» **DATA SHOWN**:
Lemma visit_largestOf visited best el :
  largestOf dom visited best ->
  largestOf dom (visited ++ [el]) (visit dom best el).
Proof.
  intros [Hbest Hmax]. unfold visit.
  destruct (PrimFloat.ltb (rectWidth dom el) MIN_SIZE
            || PrimFloat.ltb (rectHeight dom el) MIN_SIZE) eqn:Hsmall.
  - split.
    + destruct best.2; [|done].
      destruct Hbest as (Hin & Hbest). split; [|done].
      apply elem_of_app. by left.
    + intros c [Hc|Hc%list_elem_of_singleton]%elem_of_app Hlarge; [auto|].
      subst. unfold largeEnough in Hlarge. by rewrite Hsmall in Hlarge.
  - destruct (PrimFloat.ltb best.1 (area dom el)) eqn:Hlt.
    + split; cbn [fst snd].
      * split_and!;
          [ apply elem_of_app; right; by apply list_elem_of_singleton
          | by unfold largeEnough; rewrite Hsmall | done | ].
        destruct best.2 as [b|].
        -- destruct Hbest as (_ & _ & Hb & Hpos). rewrite Hb in Hlt.
           by eapply ltb_trans.
        -- by rewrite Hbest in Hlt.
      * intros c [Hc|Hc%list_elem_of_singleton]%elem_of_app Hlarge.
        -- destruct (PrimFloat.ltb (area dom el) (area dom c)) eqn:Hc';
             [|done].
           rewrite <- (Hmax c Hc Hlarge). symmetry. by eapply ltb_trans.
        -- subst. apply ltb_irrefl.
    + split.
      * destruct best.2; [|done].
        destruct Hbest as (Hin & Hbest). split; [|done].
        apply elem_of_app. by left.
      * intros c [Hc|Hc%list_elem_of_singleton]%elem_of_app Hlarge; [auto|].
        by subst.
Qed.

» **WORK TO BE COMPLETED**: Line tally for "visited": say how many lines of the records above contain it, and give nothing but the number.

» **OUTPUT OF THE TASK**: 3